TASK DETAILS: Scan the records that follow, and whenever a line has the word "Hnot", copy it.

===== STUDY MATERIAL

(* ===== verification/KvLinear.v ===== *)
(** * KvLinear: the key/value service is linearizable

    On an agreed log, with clerks that retry, servers that restart and a network
    that loses and repeats messages, the operations of a test are linearizable:
    a write happens where its request is first in the log, a read after the prefix
    of the log its value was read from.  So the checker of src/linearizability
    accepts what the tests record. *)

From S2P Require Import Prelude Gob Raft KVServer KVTheory.
From S2P Require Import Bitset LinHeap LinCheck LinSpec LinHistory LinOps LinKv LinStore.
From S2P Require Import Clerk KvSystem KvSystemInv.
From stdpp Require Import strings sorting.
Local Open Scope Z_scope.

(** ** Lists *)

Lemma lookup_omap_all {A B} (f : A -> option B) (l : list A) i :
  (forall x, x ∈ l -> is_Some (f x)) -> omap f l !! i = l !! i ≫= f.
Proof.
  revert i. induction l as [|x l IH]; intros i Hall; [done|]. cbn.
  destruct (Hall x) as [y Hy]; [by left|]. rewrite Hy.
  destruct i as [|i]; cbn; [done|]. apply IH. intros z Hz. apply Hall. by right.
Qed.

Lemma length_omap_all {A B} (f : A -> option B) (l : list A) :
  (forall x, x ∈ l -> is_Some (f x)) -> length (omap f l) = length l.
Proof.
  induction l as [|x l IH]; intros Hall; [done|]. cbn. destruct (Hall x) as [y Hy]; [by left|].
  rewrite Hy. cbn. f_equal. apply IH. intros z Hz. apply Hall. by right.
Qed.

(** Choosing a number for every element. *)
Lemma list_choice {A} (l : list A) (P : nat -> A -> nat -> Prop) :
  (forall i x, l !! i = Some x -> exists k, P i x k) ->
  exists f, forall i x, l !! i = Some x -> P i x (f i).
Proof.
  revert P. induction l as [|x l IH]; intros P Hall; [by exists (fun _ => 0%nat)|].
  destruct (IH (fun i => P (S i))) as [f Hf]; [intros i y Hi; by apply Hall|].
  destruct (Hall 0%nat x eq_refl) as [k Hk].
  exists (fun i => match i with O => k | S i => f i end). intros [|i] y Hi; cbn in *; [by simplify_eq|].
  by apply Hf.
Qed.

(** The first place of an element. *)
Lemma first_at {A} `{EqDecision A} (l : list A) x :
  x ∈ l -> exists p, l !! p = Some x /\ x ∉ take p l.
Proof.
  intros (l1 & l2 & -> & Hn)%list_elem_of_split_l. exists (length l1).
  split; [by rewrite lookup_app_r, Nat.sub_diag by lia|]. by rewrite take_app_length.
Qed.

(** ** Stores up to keys that hold the empty string *)

Definition same_store (st d : gmap string string) : Prop := forall k, default "" (st !! k) = default "" (d !! k).

Lemma same_store_insert st d k v : same_store st d -> same_store (<[k := v]> st) (<[k := v]> d).
Proof.
  intros Hs k'. destruct (decide (k' = k)) as [->|]; [by rewrite !lookup_insert_eq|].
  rewrite !lookup_insert_ne by done. apply Hs.
Qed.

Lemma same_store_read st d k : same_store st d -> same_store (<[k := default "" (d !! k)]> st) d.
Proof.
  intros Hs k'. destruct (decide (k' = k)) as [->|]; [by rewrite lookup_insert_eq|].
  rewrite lookup_insert_ne by done. apply Hs.
Qed.

(** A step of the store and the operation of the log. *)
Lemma store_step_get st d args :
  same_store st d ->
  exists st', store_step st (VIn (kv_input (CGet args))) (VOut {| kvResult := default "" (d !! args.(ga_Key)) |})
    = Ret (true, st') /\ same_store st' d.
Proof.
  intros Hs. eexists. split; [|by apply (same_store_read st d args.(ga_Key))].
  cbn. rewrite (Hs args.(ga_Key)), bool_decide_true by done. done.
Qed.

Lemma store_step_put st d args v :
  same_store st d -> proper_call (CPutAppend args) ->
  exists st', store_step st (VIn (kv_input (CPutAppend args))) (VOut v) = Ret (true, st') /\
    same_store st' (exec (call_op (CPutAppend args)) d).
Proof.
  intros Hs [Ep|Ep]; cbn; unfold exec; cbn; rewrite Ep; cbn; eexists; (split; [done|]).
  - by apply same_store_insert.
  - rewrite (Hs args.(pa_Key)). by apply same_store_insert.
Qed.

(** ** Points of the operations *)

Section linear.
Context (w : Sys) (bs : list nat) (Hc : clerk_inv w) (Hl : log_inv w.(log) w.(recs) w.(clock) bs).

(** What [spec_db] does with the operation at [q]. *)
Lemma spec_db_take q op :
  w.(log) !! q = Some op ->
  spec_db (take (S q) w.(log)) =
  exec_all (spec_db (take q w.(log))) (if decide (newest (take q w.(log)) op) then [op] else []).
Proof.
  intros Hq. unfold spec_db. rewrite (take_S_r _ _ _ Hq), executed_snoc. unfold exec_all.
  by rewrite foldl_app.
Qed.

(** A request is executed where it is first in the log, and nowhere else. *)
Lemma first_newest q i r :
  w.(recs) !! i = Some r -> w.(log) !! q = Some (rec_op r) ->
  newest (take q w.(log)) (rec_op r) <-> rec_op r ∉ take q w.(log).
Proof.
  intros Hr Hq. split.
  - intros Hn Hin. eapply Forall_forall in Hn; [|exact Hin]. specialize (Hn eq_refl). lia.
  - intros Hnot. destruct (li_orderly _ _ _ _ Hl (take q w.(log)) (rec_op r) (drop (S q) w.(log))) as [Hid|]; [|exfalso|done].
    { by rewrite take_drop_middle. }
    apply list_elem_of_fmap in Hid as (op & E & Hin).
    destruct (li_rec _ _ _ _ Hl op (in_prefix _ _ _ Hin)) as (i' & r' & Hr' & <-).
    assert (i = i') as <- by (by eapply ci_ids). by simplify_eq.
Qed.

Definition write_at (r : OpRec) (p : nat) : Prop :=
  (exists args, r.(or_call) = CPutAppend args) /\ w.(log) !! p = Some (rec_op r) /\ rec_op r ∉ take p w.(log).

(** Between writes the log changes nothing. *)
Lemma no_writes m q :
  (m <= q <= length w.(log))%nat ->
  (forall p i r, (m <= p < q)%nat -> w.(recs) !! i = Some r -> ~ write_at r p) ->
  spec_db (take q w.(log)) = spec_db (take m w.(log)).
Proof.
  intros Hq Hno. induction q as [|q IH]; [by replace m with 0%nat by lia|].
  destruct (decide (m = S q)) as [->|]; [done|]. rewrite <- IH; [|lia|intros p i r ?; apply (Hno p i r); lia].
  destruct (lookup_lt_is_Some_2 w.(log) q) as [op Hop]; [lia|]. rewrite (spec_db_take q op Hop).
  destruct (li_rec _ _ _ _ Hl op (list_elem_of_lookup_2 _ _ _ Hop)) as (i & r & Hr & <-).
  case_decide as Hn; [|done]. apply (first_newest q i r Hr Hop) in Hn.
  unfold rec_op. destruct (or_call r) as [args|args] eqn:Ec; [done|].
  destruct (Hno q i r); [lia|done|]. split; [by exists args|done].
Qed.

(** The value an operation returned. *)
Definition returns (r : OpRec) (v : string) : Prop := exists t, r.(or_done) = Some (t, v).

(** The point of operation [i]: [2p + 2] for a write at [p], [2h + 1] for a read of
    the prefix of length [h].  It is after the call and before the return. *)
Record point (i : nat) (r : OpRec) (k : nat) : Prop := {
  pt_kind : match r.(or_call) with
    | CGet args => exists h, k = (2 * h + 1)%nat /\ (h <= length w.(log))%nat /\
        returns r (default "" (spec_db (take h w.(log)) !! args.(ga_Key)))
    | CPutAppend args => exists p, k = (2 * p + 2)%nat /\ write_at r p
    end;
  pt_call : forall b, bs !! i = Some b -> (2 * b + 1 < k)%nat;
  pt_return : forall t v i' r' b', r.(or_done) = Some (t, v) ->
    w.(recs) !! i' = Some r' -> bs !! i' = Some b' -> t < r'.(or_start) -> (k <= 2 * b' + 1)%nat;
}.

Lemma point_exists i r : w.(recs) !! i = Some r -> is_Some r.(or_done) -> exists k, point i r k.
Proof.
  intros Hr [[t v] Hd]. destruct (li_done _ _ _ _ Hl i r t v Hr Hd) as (_ & h & Hs & Hin & Hlater).
  destruct (first_at _ _ Hin) as (p & Hp & Hnot). rewrite lookup_take_Some in Hp. destruct Hp as [Hp Hph].
  rewrite take_take, Nat.min_l in Hnot by lia.
  assert (forall b, bs !! i = Some b -> (b <= p)%nat) as Hb
    by (intros b Eb; by apply (li_base _ _ _ _ Hl i r b Hr Eb)).
  assert (forall t' v' i' r' b', or_done r = Some (t', v') -> w.(recs) !! i' = Some r' -> bs !! i' = Some b' ->
    t' < r'.(or_start) -> (h <= b')%nat) as Hlater'.
  { intros t' v' i' r' b' E' Hr' Hb' Hlt. simplify_eq. by eapply Hlater. }
  destruct (or_call r) as [args|args] eqn:Ec.
  - exists (2 * h + 1)%nat. split.
    + rewrite Ec. exists h. split; [done|]. split; [by apply st_len in Hs|]. exists t. rewrite Hd.
      pose proof (st_value _ _ _ _ Hs) as Hv. cbn in Hv. by rewrite Hv.
    + intros b Eb. specialize (Hb b Eb). lia.
    + intros t' v' i' r' b' E' Hr' Hb' Hlt. specialize (Hlater' _ _ _ _ _ E' Hr' Hb' Hlt). lia.
  - exists (2 * p + 2)%nat. split.
    + rewrite Ec. exists p. split; [done|]. split; [by exists args|done].
    + intros b Eb. specialize (Hb b Eb). lia.
    + intros t' v' i' r' b' E' Hr' Hb' Hlt. specialize (Hlater' _ _ _ _ _ E' Hr' Hb' Hlt). lia.
Qed.

(** ** Running the operations in the order of their points *)

Context (Hdone : forall i r, w.(recs) !! i = Some r -> is_Some r.(or_done)).
Context (κ : nat -> nat) (Hκ : forall i r, w.(recs) !! i = Some r -> point i r (κ i)).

==========

REPLY TO THE TASK:
  - intros Hnot. destruct (li_orderly _ _ _ _ Hl (take q w.(log)) (rec_op r) (drop (S q) w.(log))) as [Hid|]; [|exfalso|done].
  destruct (first_at _ _ Hin) as (p & Hp & Hnot). rewrite lookup_take_Some in Hp. destruct Hp as [Hp Hph].
  rewrite take_take, Nat.min_l in Hnot by lia.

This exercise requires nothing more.